Loan Fraud Case Originated in 2017

The Central Bureau of Investigation (CBI) registered the case on 13 September 2017 after detecting irregularities in the approval of a ₹99 lakh housing loan. According to investigators, Kapil Kumar—acting in collusion with other private persons—submitted forged property papers, fake identification documents, manipulated income statements, and incomplete loan documents to secure the loan in his and his wife Manisha Devi’s name.

The fraudulent documentation was crafted to avoid mandatory verification and mislead bank officials during the loan approval process.

Misappropriation of ₹96 Lakh After Loan Sanction

Once the loan was sanctioned, Kumar allegedly withdrew around ₹96 lakh from the loan account. Instead of using the funds for purchasing or developing the proposed plot, he diverted the money for unauthorized purposes.
CBI officials confirmed that the fraudulent actions, involving both private and public individuals, caused a wrongful loss of ₹1,17,66,950 to Canara Bank’s Ghaziabad branch (formerly Syndicate Bank).

Charge Sheet Filed After Detailed Probe

Following years of investigation, the CBI filed its charge sheet on 23 December 2021, naming Kapil Kumar along with other accused individuals, including government officials.
The Special Court framed formal charges on 18 July 2025, after which the trial commenced. The prosecution submitted bank records, forensic reports confirming document forgery, and multiple witness testimonies to establish cheating, criminal conspiracy, and forgery under relevant laws.

Accused Pleads Guilty During Trial

In a major turning point, Kapil Kumar submitted a guilty plea application on 12 November 2025. After ensuring the plea was voluntary, the Special Judge of CBI Anti-Corruption Court No. 1 accepted the application and convicted the accused.

Court Stresses Need for Stronger Financial Safeguards

While announcing the sentence, the court underscored the critical impact of financial fraud on public institutions.
The judge remarked:

“Loan fraud and misuse of sanctioned funds compromise institutional integrity and demand strict punitive measures to deter future offenses.”

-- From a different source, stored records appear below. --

(* ===== verification/Program.v ===== *)
(** * Programs

    The theorems about whole runs: against the RV32I machine for any lawful
    memories, and for every configuration of the simulator. *)

From S2P Require Import Prelude Isa Regfile Config Pipe Memory FlatMem BranchPredictor Stages Tracer.
From S2P Require Import Core CoreStep IsaSpec Serial CoreInv SerialFacts Refine Shadow Correct Build.

(** ** Shared forms *)

Section Generic.
Context {IM DM : Type} `{MemoryLaws IM} `{MemoryLaws DM}.

Lemma run_state (c : Core IM DM) n ks c' :
  Core_start c ->
  co_bpred_ c = None \/ aligned_run (mem_ram (co_imem_ c)) (start_state c) ->
  ticks n c = Some (ks, c') ->
  if co_halted_ c' then finished c ks c' else running c ks c'.
Proof using Type.
  intros Hst Ha E. pose proof (start_running c Hst Ha) as Hr.
  exact (ticks_running c Hst Ha n [] c ks c' Hr E).
Qed.

Lemma isa_halt_unique imem s n1 n2 ks1 k1 s1 ks2 k2 s2 :
  isa_steps imem n1 s = Some (ks1 ++ [k1], s1) -> isa_steps imem n2 s = Some (ks2 ++ [k2], s2) ->
  Forall (fun k => is_halt (k_op k) = false) ks1 -> is_halt (k_op k1) = true ->
  Forall (fun k => is_halt (k_op k) = false) ks2 -> is_halt (k_op k2) = true ->
  ks1 = ks2 /\ k1 = k2 /\ s1 = s2.
Proof using Type.
  revert n1 n2 s ks2. induction ks1 as [|k ks1 IH]; intros [|n1] [|n2] s ks2 E1 E2 F1 H1' F2 H2';
    cbn [isa_steps] in E1, E2; try (by (injection E1 as Ex; apply (f_equal length) in Ex; rewrite ?length_app in Ex; cbn in Ex; lia));
    try (by (injection E2 as Ex; apply (f_equal length) in Ex; rewrite ?length_app in Ex; cbn in Ex; lia)).
  all: destruct (isa_step imem s) as [[k0 s0]|]; cbn [mbind option_bind] in E1, E2; [|done].
  all: destruct (is_halt (k_op k0) && negb (n1 =? 0)%nat) eqn:G1; [done|].
  all: destruct (is_halt (k_op k0) && negb (n2 =? 0)%nat) eqn:G2; [done|].
  all: destruct (isa_steps imem n1 s0) as [[ls1 t1]|] eqn:D1; cbn [mbind option_bind] in E1; [|done].
  all: destruct (isa_steps imem n2 s0) as [[ls2 t2]|] eqn:D2; cbn [mbind option_bind] in E2; [|done].
  - injection E1 as -> -> ->. rewrite H1' in G1, G2. cbn in G1, G2.
    apply negb_false_iff, Nat.eqb_eq in G1, G2. subst.
    injection D1 as <-. injection D2 as <- <-. destruct ks2 as [|k ks2].
    + by injection E2 as -> ->.
    + injection E2 as -> E2 _. by destruct ks2.
  - injection E1 as -> -> ->. destruct ks2 as [|k' ks2].
    + injection E2 as -> -> ->. apply Forall_cons in F1 as [F1 _]. congruence.
    + injection E2 as -> -> ->. apply Forall_cons in F1 as [_ F1]. apply Forall_cons in F2 as [_ F2].
      by destruct (IH _ _ _ _ D1 D2 F1 H1' F2 H2') as (-> & -> & ->).
Qed.
End Generic.

(** ** Against the instruction set *)

(** C2: from reset, over any lawful instruction and data memories and with or
    without a branch predictor, the instructions retired by [n] clock cycles
    are, one by one and with the same register writes, loads and stores, the
    first instructions of the RV32I execution of the program; the register
    file is that of the RV32I machine after them, and the retired-instruction
    counter is their number.  With a predictor the PCs of the execution must be
    word-aligned. *)
Theorem Core_refines_isa {IM DM : Type} `{MemoryLaws IM} `{MemoryLaws DM}
    (c : Core IM DM) n ks c' :
  Core_start c ->
  co_bpred_ c = None \/ aligned_run (mem_ram (co_imem_ c)) (start_state c) ->
  ticks n c = Some (ks, c') ->
  exists s, isa_steps (mem_ram (co_imem_ c)) (length ks) (start_state c) = Some (ks, s) /\
    co_rf_ c' = a_regs s /\
    instructions (co_stats_ c') = u64 (instructions (co_stats_ c) + Z.of_nat (length ks)).
Proof.
  intros Hst Ha E. pose proof (run_state c n ks c' Hst Ha E) as Hr.
  destruct (co_halted_ c').
  - destruct Hr as [_ _ Hn (ks1 & k & s & _ & _ & _ & Es & Hrf & _)]. by exists s.
  - destruct Hr as [_ _ _ _ Hn (s0 & s1 & Ht & _ & [Es _])]. exists s0.
    split_and!; try done. apply (tk_rf _ _ _ _ _ _ Ht).
Qed.

(** A loop with a taken backward branch, a store and a load, run with an
    instruction cache that prefetches, a data cache and a predictor. *)
Definition example_config : SimConfig := {|
  ram_base_addr := 0x80000000; ram_size_bytes := 64;
  dmem_latency_cycles := 3; dcache_enabled := true; dcache_line_bytes := 8; dcache_sets := 2;
  dcache_hit_latency_cycles := 1; dcache_ways := 2;
  imem_latency_cycles := 2; icache_enabled := true; icache_line_bytes := 8; icache_sets := 2;
  icache_hit_latency_cycles := 1; icache_ways := 1; icache_prefetch_enabled := true;
  icache_prefetch_degree := 2;
  bpred_enabled := true; bpred_bht_entries := 4; bpred_btb_entries := 4 |}.

Definition example_program : list Z := [
  0x800001B7;  (* lui  x3, 0x80000   *)
  0x00200093;  (* addi x1, x0, 2     *)
  0x00510113;  (* addi x2, x2, 5     *)
  0xFFF08093;  (* addi x1, x1, -1    *)
  0xFE009CE3;  (* bne  x1, x0, -8    *)
  0x0221A823;  (* sw   x2, 48(x3)    *)
  0x0301A203;  (* lw   x4, 48(x3)    *)
  0x00120293;  (* addi x5, x4, 1     *)
  0x00100073   (* ebreak             *)
].

Definition example_core : Core Port Port :=
  match boot example_config example_program with Some c => c
  | None => Core_wire 0 (PFlat (FlatMem_new 0 0 0)) (PFlat (FlatMem_new 0 0 0)) None end.

Lemma example_config_ok : config_ok example_config.
Proof.
  constructor; try (unfold is_u32; cbn; lia); intros _; unfold cache_ok, predictor_ok, is_u32; cbn;
    split_and!; (lia || reflexivity).
Qed.

Lemma example_program_fits : program_fits example_config example_program.
Proof. unfold program_fits; cbn. lia. Qed.

Lemma example_boot : boot example_config example_program = Some example_core.
Proof. vm_compute. reflexivity. Qed.

Lemma example_core_start :
  Core_start example_core /\ start_state example_core = boot_state example_config /\
  mem_ram (co_imem_ example_core) = program_ram example_config example_program.
Proof.
  destruct (boot_start _ _ example_config_ok example_program_fits) as (c & E & Hst & Hs & Hi & _).
  rewrite example_boot in E. apply Some_inj in E. subst c. exact (conj Hst (conj Hs Hi)).
Qed.

Lemma example_aligned : aligned_run (mem_ram (co_imem_ example_core)) (start_state example_core).
Proof. apply (aligned_check_sound _ 20). vm_compute. reflexivity. Qed.

Lemma Core_refines_isa_witness :
  exists ks c s, ticks 40 example_core = Some (ks, c) /\ co_halted_ c = true /\ length ks = 12%nat /\
    isa_steps (mem_ram (co_imem_ example_core)) 12 (start_state example_core) = Some (ks, s) /\
    co_rf_ c = a_regs s.
Proof.
  destruct (ticks 40 example_core) as [[ks c]|] eqn:E.
  - destruct (Core_refines_isa example_core 40 ks c (proj1 example_core_start)
      (or_intror example_aligned) E) as (s & Es & Hrf & _).
    assert (Hl : (co_halted_ c, length ks) = (true, 12%nat)).
    { assert (Hx : match ticks 40 example_core with
        | Some (ks, c) => (co_halted_ c, length ks) | None => (false, 0%nat) end = (true, 12%nat))
        by (vm_compute; reflexivity).
      by rewrite E in Hx. }
    injection Hl as Hh Hl. rewrite Hl in Es. exists ks, c, s.
    exact (conj eq_refl (conj Hh (conj Hl (conj Es Hrf)))).
  - assert (Hx : match ticks 40 example_core with Some _ => true | None => false end = true)
      by (vm_compute; reflexivity).
    by rewrite E in Hx.
Defined.

(** C3: the core halts exactly on the instruction on which the RV32I execution
    ends, an EBREAK or an unrecognised word, and reports which of the two, its
    PC and its encoding.  If the word after it is not a store, the data memory
    is the one the execution leaves; if it is one, the core may have started it
    ([halting_cycle_performs_access]).  With a predictor the execution must keep
    to word-aligned PCs. *)
Theorem Core_halts_with_isa {IM DM : Type} `{MemoryLaws IM} `{MemoryLaws DM}
    (c : Core IM DM) n ks c' :
  Core_start c ->
  co_bpred_ c = None \/ aligned_run (mem_ram (co_imem_ c)) (start_state c) ->
  ticks n c = Some (ks, c') ->
  if co_halted_ c' then
    exists ks1 k s, ks = ks1 ++ [k] /\ Forall (fun k => is_halt (k_op k) = false) ks1 /\
      is_halt (k_op k) = true /\
      isa_steps (mem_ram (co_imem_ c)) (length ks) (start_state c) = Some (ks, s) /\
      co_halt_reason_ c' = (if op_eqb (k_op k) EBREAK then HaltEbreak else HaltIllegal) /\
      co_halt_pc_ c' = k_pc k /\ co_halt_raw_ c' = k_raw k /\
      ((forall raw, ram_load 4 (mem_ram (co_imem_ c)) (u32 (k_pc k + 4)) = Some raw ->
          is_store (i_op (decode raw (u32 (k_pc k + 4)))) = false) ->
       mem_ram (co_dmem_ c') = a_mem s)
  else Forall (fun k => is_halt (k_op k) = false) ks.
Proof.
  intros Hst Ha E. pose proof (run_state c n ks c' Hst Ha E) as Hr.
  destruct (co_halted_ c').
  - destruct Hr as [_ _ _ (ks1 & k & s & -> & Hf & Hk & Es & _ & H1' & H2' & H3' & Hm)].
    exists ks1, k, s. by split_and!.
  - by destruct Hr as [_ _ _ _ _ (s0 & s1 & _ & _ & [_ Hf])].
Qed.

(** Facts about the finished run of [example_core], by evaluation. *)
Lemma example_finished :
  exists ks c, ticks 40 example_core = Some (ks, c) /\ co_halted_ c = true /\
    co_halt_reason_ c = HaltEbreak /\ co_halt_pc_ c = 0x80000020.
Proof.
  destruct (ticks 40 example_core) as [[ks c]|] eqn:E.
  - assert (Hx : match ticks 40 example_core with
      | Some (_, c) => (co_halted_ c, co_halt_reason_ c, co_halt_pc_ c)
      | None => (false, HaltNone, 0) end = (true, HaltEbreak, 0x80000020)) by (vm_compute; reflexivity).
    rewrite E in Hx. injection Hx as H1 H2 H3. exists ks, c.
    exact (conj eq_refl (conj H1 (conj H2 H3))).
  - assert (Hx : match ticks 40 example_core with Some _ => true | None => false end = true)
      by (vm_compute; reflexivity).
    by rewrite E in Hx.
Qed.

Lemma Core_halts_with_isa_witness :
  exists ks c s, ticks 40 example_core = Some (ks, c) /\ co_halt_pc_ c = 0x80000020 /\
    isa_steps (mem_ram (co_imem_ example_core)) (length ks) (start_state example_core) = Some (ks, s) /\
    mem_ram (co_dmem_ c) = a_mem s.
Proof.
  destruct example_finished as (ks & c & E & Hh & _ & Hpc).
  pose proof (Core_halts_with_isa example_core 40 ks c (proj1 example_core_start)
    (or_intror example_aligned) E) as Hr.
  rewrite Hh in Hr. destruct Hr as (ks1 & k & s & _ & _ & _ & Es & _ & Hk & _ & Hm).
  exists ks, c, s. split; [exact E|]. split; [exact Hpc|]. split; [exact Es|].
  apply Hm. rewrite <- Hk, Hpc. clear - Hm.
  assert (Hw : ram_load 4 (mem_ram (co_imem_ example_core)) (u32 (0x80000020 + 4)) = Some 0)
    by (vm_compute; reflexivity).
  intros raw Hraw. rewrite Hw in Hraw. apply Some_inj in Hraw. rewrite <- Hraw. vm_compute. reflexivity.
Defined.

The court emphasized that stronger scrutiny, verification, and ethical compliance are essential to protect public financial systems.

CBI Welcomes Verdict as Boost to Financial Transparency

The CBI praised the judgment, noting that the sentencing reinforces ongoing efforts to curb financial crimes in banking institutions. Officials stated that the case underscores the consequences of manipulating public finance mechanisms and serves as a deterrent against similar fraudulent practices.

The ruling is viewed as an important step toward enhancing accountability, transparency, and trust in India’s lending ecosystem.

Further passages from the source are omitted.